# [Instructions to follow]
Once the line with "s1 ← qtrace_free_icontext_root root s;" is found in the entries below, print it and each following line exactly, stopping after the line with "push_iarg 0 c."; print nothing else.

# [Data to examine]
· · · · ·

(* ===== verification/IContext.v ===== *)
(** * Instrumentation contexts (qtrace.c, include/qtrace-common.h)

    For every guest instruction the plugins' callbacks may call
    [qtrace_instrument_parser] any number of times.  The first call for an
    instruction (the global [uiid] differs from [last_uiid]) opens a new root
    in [rootarray]; every call pushes one heap-allocated [InstrumentContext] on
    the list of the current root and fills it from the request words that the
    plugin passed as variable arguments.

    The state below is that of qtrace.c: the objects handed out by malloc, the
    root table and its fill count, the two instruction counters, and what was
    printed. *)

From S2P Require Import Prelude QtraceDefs.

Definition NULL : Z := 0.

(** include/qtrace-common.h *)
Definition QTRACE_MAX_IARGS : nat := 256.

(** qtrace.c: [MAX_ICONTEXT_ROOT] is [CF_COUNT_MASK]. *)
Definition CF_COUNT_MASK : Z := 0x7fff.
Definition MAX_ICONTEXT_ROOT : Z := CF_COUNT_MASK.

Record InstrumentContext := mkInstrumentContext {
  ifun : Z;            (* instrumentation function *)
  ipoint : Z;          (* insertion point *)
  ciarg : Z;           (* current iarg *)
  iargs : list Z;      (* instrumentation args, QTRACE_MAX_IARGS of them *)
  memfext : Z;         (* this context has memory instrumentation *)
  pcfext : Z;          (* this context has program counter instrumentation *)
  btarget : Z;         (* this context has branch instrumentation *)
  next : Z             (* next context of the same instruction *)
}.

Definition set_ifun (v : Z) (c : InstrumentContext) : InstrumentContext :=
  mkInstrumentContext v c.(ipoint) c.(ciarg) c.(iargs) c.(memfext) c.(pcfext)
    c.(btarget) c.(next).
Definition set_ipoint (v : Z) (c : InstrumentContext) : InstrumentContext :=
  mkInstrumentContext c.(ifun) v c.(ciarg) c.(iargs) c.(memfext) c.(pcfext)
    c.(btarget) c.(next).
Definition set_iargs (n : Z) (l : list Z) (c : InstrumentContext)
    : InstrumentContext :=
  mkInstrumentContext c.(ifun) c.(ipoint) n l c.(memfext) c.(pcfext)
    c.(btarget) c.(next).
Definition set_memfext (v : Z) (c : InstrumentContext) : InstrumentContext :=
  mkInstrumentContext c.(ifun) c.(ipoint) c.(ciarg) c.(iargs) v c.(pcfext)
    c.(btarget) c.(next).
Definition set_next (v : Z) (c : InstrumentContext) : InstrumentContext :=
  mkInstrumentContext c.(ifun) c.(ipoint) c.(ciarg) c.(iargs) c.(memfext)
    c.(pcfext) c.(btarget) v.

(** The object after [memset(newhead, 0, sizeof(InstrumentContext))]. *)
Definition zero_icontext : InstrumentContext :=
  mkInstrumentContext 0 0 0 (replicate QTRACE_MAX_IARGS 0) 0 0 0 NULL.

Record qstate := mkQstate {
  heap : gmap Z InstrumentContext;   (* live objects, by address *)
  rootcount : Z;                     (* unsigned *)
  rootarray : list Z;                (* MAX_ICONTEXT_ROOT pointers *)
  uiid : Z;                          (* unsigned long long *)
  last_uiid : Z;
  output : list string               (* what QTRACE_ERROR printed *)
}.

Definition set_heap (h : gmap Z InstrumentContext) (s : qstate) : qstate :=
  mkQstate h s.(rootcount) s.(rootarray) s.(uiid) s.(last_uiid) s.(output).
Definition set_roots (n : Z) (l : list Z) (s : qstate) : qstate :=
  mkQstate s.(heap) n l s.(uiid) s.(last_uiid) s.(output).
Definition set_uiid (v : Z) (s : qstate) : qstate :=
  mkQstate s.(heap) s.(rootcount) s.(rootarray) v s.(last_uiid) s.(output).
Definition set_last_uiid (v : Z) (s : qstate) : qstate :=
  mkQstate s.(heap) s.(rootcount) s.(rootarray) s.(uiid) v s.(output).
Definition QTRACE_ERROR (msg : string) (s : qstate) : qstate :=
  mkQstate s.(heap) s.(rootcount) s.(rootarray) s.(uiid) s.(last_uiid)
    (s.(output) ++ [msg]).

(** Static storage starts zeroed. *)
Definition init_qstate : qstate :=
  mkQstate ∅ 0 (replicate (Z.to_nat MAX_ICONTEXT_ROOT) NULL) 0 0 [].

(** ** Operations *)

Definition qtrace_increment_uiid (s : qstate) : qstate :=
  set_uiid (u64 (s.(uiid) + 1)) s.

(** Array accesses with C's undefined behaviour out of range made an error. *)
Definition array_get (l : list Z) (i : Z) : res Z :=
  if (0 <=? i) && (i <? Z.of_nat (length l))
  then of_option OutOfBounds (l !! Z.to_nat i) else Err OutOfBounds.
Definition array_set (l : list Z) (i v : Z) : res (list Z) :=
  if (0 <=? i) && (i <? Z.of_nat (length l))
  then Ok (<[Z.to_nat i := v]> l) else Err OutOfBounds.

Definition qtrace_allocate_icontext_root (s : qstate) : res qstate :=
  l ← array_set s.(rootarray) s.(rootcount) NULL;
  let n := u32 (s.(rootcount) + 1) in
  _ ← guard_res (n <? MAX_ICONTEXT_ROOT) AssertFailed;
  Ok (set_roots n l s).

Definition qtrace_get_current_icontext_list (s : qstate) : res Z :=
  if s.(rootcount) =? 0 then Ok NULL
  else array_get s.(rootarray) (u32 (s.(rootcount) - 1)).

(** malloc() hands out an address that no live object has.  *)
Definition malloc_addr (h : gmap Z InstrumentContext) : Z :=
  fresh ({[NULL]} ∪ dom h : gset Z).

(** The argument of the C function is the address of a root: the index. *)
Definition qtrace_allocate_new_icontext (root : Z) (s : qstate) : res qstate :=
  let newhead := malloc_addr s.(heap) in
  old ← array_get s.(rootarray) root;
  l ← array_set s.(rootarray) root newhead;
  Ok (set_roots s.(rootcount) l
       (set_heap (<[newhead := set_next old zero_icontext]> s.(heap)) s)).

(** Releases the list at [root]; the loop runs once per object. *)
Fixpoint free_icontext_list (fuel : nat) (root : Z)
    (h : gmap Z InstrumentContext) : res (gmap Z InstrumentContext) :=
  if root =? NULL then Ok h
  else match fuel with
  | O => Err OutOfFuel
  | S fuel =>
      c ← of_option UseAfterFree (h !! root);
      free_icontext_list fuel c.(next) (delete root h)
  end.

Definition qtrace_free_icontext_root (root : Z) (s : qstate) : res qstate :=
  h ← free_icontext_list (size s.(heap)) root s.(heap);
  Ok (set_heap h s).

Fixpoint free_roots (n : nat) (idx : Z) (s : qstate) : res qstate :=
  match n with
  | O => Ok s
  | S n =>
      root ← array_get s.(rootarray) idx;
      s1 ← qtrace_free_icontext_root root s;
      l ← array_set s1.(rootarray) idx NULL;
      free_roots n (u32 (idx + 1)) (set_roots s1.(rootcount) l s1)
  end.

Definition qtrace_free_all_icontexts (s : qstate) : res qstate :=
  s1 ← free_roots (Z.to_nat s.(rootcount)) 0 s;
  Ok (set_roots 0 s1.(rootarray) s1).

Definition qtrace_icontext_sanity_check (ictx : InstrumentContext) (s : qstate)
    : qstate :=
  if ictx.(ifun) =? 0 then QTRACE_ERROR "icontext ifun is NULL
" s else s.

(** [ictx->iargs[ictx->ciarg++] = v] *)
Definition push_iarg (v : Z) (c : InstrumentContext) : res InstrumentContext :=
  l ← array_set c.(iargs) c.(ciarg) v;
  Ok (set_iargs (u32 (c.(ciarg) + 1)) l c).

Definition RESERVE_INSTRUMENT_CONTEXT_ARGUMENT (c : InstrumentContext)
    : res InstrumentContext := push_iarg 0 c.

(** A memory-trace word: the code, a reserved slot, and the code's bits in
    [memfext]. *)
Definition push_memtrace (arg : Z) (c : InstrumentContext)
    : res InstrumentContext :=
  c1 ← push_iarg arg c;
  c2 ← RESERVE_INSTRUMENT_CONTEXT_ARGUMENT c1;
  Ok (set_memfext (Z.lor c2.(memfext) arg) c2).

(** The variable arguments: one 64-bit slot each (System V x86-64 ABI), of
    which [va_arg(_, unsigned)] takes the low half. *)
Definition va_unsigned (va : list Z) : res (Z * list Z) :=
  match va with [] => Err VaArgExhausted | a :: va => Ok (u32 a, va) end.
Definition va_uintptr (va : list Z) : res (Z * list Z) :=
  match va with [] => Err VaArgExhausted | a :: va => Ok (u64 a, va) end.

Definition is_mem_code (arg : Z) : bool :=
  (arg =? QTRACE_MEMTRACE_FETCH_VMA) || (arg =? QTRACE_MEMTRACE_FETCH_PMA) ||
  (arg =? QTRACE_MEMTRACE_FETCH_VPMA) || (arg =? QTRACE_MEMTRACE_FETCH_MSIZE) ||
  (arg =? QTRACE_MEMTRACE_STORE_VMA) || (arg =? QTRACE_MEMTRACE_STORE_PMA) ||
  (arg =? QTRACE_MEMTRACE_STORE_VPMA) || (arg =? QTRACE_MEMTRACE_STORE_MSIZE).

Definition fetch_value_code (point : Z) : Z :=
  if QTRACE_IPOINT_BEFORE =? point then QTRACE_MEMTRACE_FETCH_PREOP_VALUE
  else QTRACE_MEMTRACE_FETCH_PSTOP_VALUE.
Definition store_value_code (point : Z) : Z :=
  if QTRACE_IPOINT_BEFORE =? point then QTRACE_MEMTRACE_STORE_PREOP_VALUE
  else QTRACE_MEMTRACE_STORE_PSTOP_VALUE.

(** What one iteration of the parsing loop does with the word [arg]: stop at
    [QTRACE_END_ARG], or go on with the updated context and the remaining
    arguments, having advanced [idx] once more or not. *)
Inductive parse_step :=
  | ParseEnd
  | ParseNext (c : InstrumentContext) (va : list Z) (extra : bool).

Definition parse_word (arg : Z) (va : list Z) (c : InstrumentContext)
    : res parse_step :=
  if (arg =? QTRACE_IPOINT_BEFORE) || (arg =? QTRACE_IPOINT_AFTER) then
    Ok (ParseNext (set_ipoint arg c) va false)
  else if arg =? QTRACE_IFUN then
    '(f, va) ← va_uintptr va;
    Ok (ParseNext (set_ifun f c) va true)
  else if is_mem_code arg then
    c ← push_memtrace arg c;
    Ok (ParseNext c va false)
  else if arg =? QTRACE_REGTRACE_VALUE then
    c ← push_iarg arg c;
    '(r, va) ← va_unsigned va;
    c ← push_iarg r c;
    Ok (ParseNext c va true)
  else if arg =? QTRACE_PROCESS_UPID then
    c ← push_iarg arg c;
    Ok (ParseNext c va false)
  else if arg =? QTRACE_MEMTRACE_FETCH_VALUE then
    c ← push_memtrace (fetch_value_code c.(ipoint)) c;
    Ok (ParseNext c va false)
  else if arg =? QTRACE_MEMTRACE_STORE_VALUE then
    c ← push_memtrace (store_value_code c.(ipoint)) c;
    Ok (ParseNext c va false)
  else if arg =? QTRACE_END_ARG then Ok ParseEnd
  else
    c ← push_iarg arg c;
    Ok (ParseNext c va false).

(** The loop; [n] is [pos - idx], the number of words still to look at. *)
Fixpoint parse_args (n : nat) (va : list Z) (c : InstrumentContext)
    : res InstrumentContext :=
  match n with
  | O => Ok c
  | S n1 =>
      '(arg, va) ← va_unsigned va;
      st ← parse_word arg va c;
      match st with
      | ParseEnd => Ok c
      | ParseNext c va false => parse_args n1 va c
      | ParseNext c va true =>
          match n1 with O => Ok c | S n2 => parse_args n2 va c end
      end
  end.

(** [pos] and the arguments after it. *)
Definition qtrace_instrument_parser (pos : Z) (va : list Z) (s : qstate)
    : res qstate :=
  s ← (if s.(last_uiid) =? s.(uiid) then Ok s
       else qtrace_allocate_icontext_root s);
  let current := u32 (s.(rootcount) - 1) in
  s ← qtrace_allocate_new_icontext current s;
  p ← array_get s.(rootarray) current;
  c ← of_option UseAfterFree (s.(heap) !! p);
  c ← parse_args (Z.to_nat pos) va c;
  let s := set_heap (<[p := c]> s.(heap)) s in
  let s := set_last_uiid s.(uiid) s in
  Ok (qtrace_icontext_sanity_check c s).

· · · · ·

# [Task solution]
      s1 ← qtrace_free_icontext_root root s;
      l ← array_set s1.(rootarray) idx NULL;
      free_roots n (u32 (idx + 1)) (set_roots s1.(rootcount) l s1)
  end.

Definition qtrace_free_all_icontexts (s : qstate) : res qstate :=
  s1 ← free_roots (Z.to_nat s.(rootcount)) 0 s;
  Ok (set_roots 0 s1.(rootarray) s1).

Definition qtrace_icontext_sanity_check (ictx : InstrumentContext) (s : qstate)
    : qstate :=
  if ictx.(ifun) =? 0 then QTRACE_ERROR "icontext ifun is NULL
" s else s.

(** [ictx->iargs[ictx->ciarg++] = v] *)
Definition push_iarg (v : Z) (c : InstrumentContext) : res InstrumentContext :=
  l ← array_set c.(iargs) c.(ciarg) v;
  Ok (set_iargs (u32 (c.(ciarg) + 1)) l c).

Definition RESERVE_INSTRUMENT_CONTEXT_ARGUMENT (c : InstrumentContext)
    : res InstrumentContext := push_iarg 0 c.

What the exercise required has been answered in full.